Extracto da entrevista de Luís Campos e Cunha, Professor Catedrático da Faculdade de Economia da Universidade de Lisboa, publicada por Ensino Magazine
A contestação à política educativa está na rua. Entende a reacção da corporação dos professores como natural face a uma reforma profunda ou vê legitimidade nos protestos?
O que está em causa, neste momento, é a avaliação dos professores. Trata-se, em si, de um bom objectivo, mas tem sido levado à prática de forma muito pesada, burocrática, desviando os docentes da sua actividade fundamental. O ideal seria escolher dois ou três indicadores mais simples, fáceis de identificar e medir, que retiraria muito dos temores que existem sobre este processo. Por exemplo, no primeiro ano, avaliar apenas as faltas dos professores. Se o docente nunca faltasse durante um período inteiro, seria premiado. A meu ver seria um modo objectivo de responsabilizar os professores. Logo, penso que seria aconselhável introduzir um sistema de avaliação de forma faseada e com escolas piloto.
Pensa que isso iria pacificar o sector?
Repare que hoje a maior parte das universidades já faz essa avaliação. O que acontece é que a novidade cria sempre alguma incerteza e há sempre alguma reacção conservadora. A Faculdade de Economia da Universidade Nova introduziu nos anos 70 o sistema de avaliação dos professores pelos alunos (bem sei que isso não pode ser feito no secundário), o que naquela altura foi considerado algo impensável. Houve protestos noutras faculdades contra uma avaliação desta natureza, tendo sido apelidada, à época, de contra-natura. Hoje é comum.
Referiu em artigos publicados que a educação pré-universitária é a que revela mais carências. Qual é o motivo?
É mais grave porque é uma área em que existem recursos. Se os resultados não surgem, é porque o sistema está mal gerido. A avaliação dos professores é uma peça para a resolução do problema, que é bem mais vasto, a começar pela forma como é visto o papel da escola na comunidade. Ainda hoje estava a ler uma entrevista de um especialista que se dedica ao ensino da matemática no secundário que diz que esta disciplina não tem que ser divertida, mas sim compreendida. A matemática aprende-se com papel e lápis e um bom livro escolar ao lado.
O sociólogo António Barreto escreveu sobre os exames de matemática que «se dantes era necessário estudar as causas dos maus resultados, agora deve estudar-se as causas do milagre». Concorda?

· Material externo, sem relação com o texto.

(** * HRAssistant front end: the card factory and the page controller

  A shallow embedding of [src/frontend/cards.js]: the expandable card
  component ([toggleExpanded], [makeCard]) and the page controller that
  renders jobs and candidates with it ([fetchJobs], [loadJobs],
  [ensureSearchJobs], [escapeHtml], the card hooks and button handlers).

  The DOM is a finite tree of nodes; an element reference held by the
  script is the path of that element below the node the script started
  from.  The objects the script mutates (the card root, the job and
  candidate records, the select box) are threaded explicitly. *)

From Stdlib Require Import String Ascii List ZArith Bool Lia PeanoNat.
From Stdlib Require Import DecimalString.
Import ListNotations.
Open Scope string_scope.

(* ------------------------------------------------------------------ *)
(** ** JavaScript values *)

Module Js.

(** Strings are kept as their UTF-8 bytes.

    The integers a number holds exactly, those of magnitude up to
    2^53 - 1.  [String] prints each of them with all its digits, which it
    does for every number below 10^21 and for none from there on. *)
Definition maxSafeInteger : Z := 9007199254740991.

Record SafeInteger := mkSafe {
  integer : Z;
  integer_safe : (Z.abs integer <=? maxSafeInteger)%Z = true
}.

(** The values the script handles as identifiers and flags.  Numbers are
    kept to NaN and the safe integers (the two zeros are one here: both
    are falsy and print as 0); there are no objects. *)
Inductive Value :=
| VUndefined
| VNull
| VBool (b : bool)
| VNum (n : SafeInteger)
| VNaN
| VStr (s : string).

(** ToBoolean: [!v] is [negb (truthy v)]. *)
Definition truthy (v : Value) : bool :=
  match v with
  | VUndefined | VNull | VNaN => false
  | VBool b => b
  | VNum n => negb (Z.eqb (integer n) 0)
  | VStr s => negb (String.eqb s "")
  end.

(** [String(v)]. *)
Definition ToString (v : Value) : string :=
  match v with
  | VUndefined => "undefined"
  | VNull => "null"
  | VBool true => "true"
  | VBool false => "false"
  | VNum n => NilZero.string_of_int (Z.to_int (integer n))
  | VNaN => "NaN"
  | VStr s => s
  end.

(** [a || b]. *)
Definition or_else (a b : Value) : Value := if truthy a then a else b.

(** The outcome of a call: a returned value or a thrown exception. *)
Inductive result (A : Type) :=
| Ok (a : A)
| Throw (message : string).
Arguments Ok {A} a.
Arguments Throw {A} message.

End Js.

(* ------------------------------------------------------------------ *)
(** ** The DOM tree *)

Module Dom.

(** What an element carries besides its children.  [classList] is the
    token list of the class attribute, kept apart from the other
    attributes; [value] is the current value of a form control. *)
Record Elem := mkElem {
  tagName : string;
  classList : list string;
  attributes : list (string * string);
  value : string
}.

#[warnings="-register-all"]
Inductive Node :=
| Text (data : string)
| El (e : Elem) (childNodes : list Node).

(** A reference to a descendant: the child indices from the node down. *)
Definition path := list nat.

(** [document.createElement(tag)]. *)
Definition createElement (tag : string) : Node :=
  El (mkElem tag [] [] "") [].

(** *** Element data *)

Definition contains (c : string) (cl : list string) : bool :=
  existsb (String.eqb c) cl.

(** [classList.add(c)] *)
Definition add (c : string) (cl : list string) : list string :=
  if contains c cl then cl else cl ++ [c].

(** [classList.remove(c)] *)
Definition remove (c : string) (cl : list string) : list string :=
  filter (fun x => negb (String.eqb c x)) cl.

Fixpoint lookup (a : string) (l : list (string * string)) : option string :=
  match l with
  | [] => None
  | (k, v) :: l' => if String.eqb a k then Some v else lookup a l'
  end.

Fixpoint store (a v : string) (l : list (string * string))
  : list (string * string) :=
  match l with
  | [] => [(a, v)]
  | (k, w) :: l' => if String.eqb a k then (k, v) :: l' else (k, w) :: store a v l'
  end.

Definition erase (a : string) (l : list (string * string))
  : list (string * string) :=
  filter (fun kv => negb (String.eqb a (fst kv))) l.

(** The class attribute that a token list stands for: the tokens with
    one space between them.  An element without tokens is taken to have
    no class attribute. *)
Definition className (cl : list string) : option string :=
  match cl with
  | [] => None
  | _ :: _ => Some (String.concat " " cl)
  end.

(** The attribute [a] of an element, [None] when it has none. *)
Definition attribute (a : string) (e : Elem) : option string :=
  if String.eqb a "class" then className (classList e)
  else lookup a (attributes e).

Definition withClasses (f : list string -> list string) (e : Elem) : Elem :=
  mkElem (tagName e) (f (classList e)) (attributes e) (value e).

Definition withAttributes
  (f : list (string * string) -> list (string * string)) (e : Elem) : Elem :=
  mkElem (tagName e) (classList e) (f (attributes e)) (value e).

Os exames não são comparáveis de um ano para o outro por não serem bem feitos. Essa é uma das falhas graves e não é preciso inventar a roda: é preciso ter bons técnicos a apoiar quem elabora as provas de exame para que estas sejam comparáveis. E isso é possível, é só querer.
Este Governo preocupa-se em demasia com a estatística?
Por exemplo, fico espantado quando o Conselho Nacional de Educação vota por unanimidade que acabar com as reprovações até ao 9.º ano é um objectivo. Não consigo perceber como é que os pais, representados no Conselho Nacional, aceitam que os filhos frequentem uma escola onde não se chumba. Confesso que se no meu tempo não houvesse chumbos, quando eu tinha 14/15 anos, eu não teria estudado o que estudei. Medidas como esta vão tornar o ensino ainda mais laxista e menos rigoroso. Com estes sinais, as crianças vão pensar que a vida não é exigente, quando a educação é precisamente preparar para a vida. Entre momentos de aprendizagem e avaliação há momentos de trabalho, premiando quem merece e reprovando quem não sabe. As aulas são espaços de trabalho, não de lazer. Para isso, temos o recreio.
Em 46 anos tivemos 29 ministros da Educação. Apenas Maria de Lurdes Rodrigues, Marçal Grilo e Roberto Carneiro ficaram, depois do 25 Abril, mais de 4 anos no Ministério da “5 de Outubro”. A lógica é «cada cabeça sua sentença»?
Não dá estabilidade e demonstra o quão grave é o estado do sistema. O sistema educativo que está em vigor, há anos demais, é uma visão muito propalada pelas escolas de educação, que são parte do problema e não da solução. As escolas de educação têm transmitido ideias erradas: o laxismo, a ideia de que os alunos não podem reprovar, que a sala de aula é um espaço de lazer, que se aprende brincando... É um erro crasso. A escola é a imitação da vida e a vida também é trabalho, rigor e esforço. Há muito tempo que as escolas de educação dominam o Ministério da Educação, os comentadores dos assuntos de educação e, mais recentemente, estão a tomar conta dos professores, porque começam a ser maioritários os docentes que acedem ao ensino secundário oriundos das escolas de educação.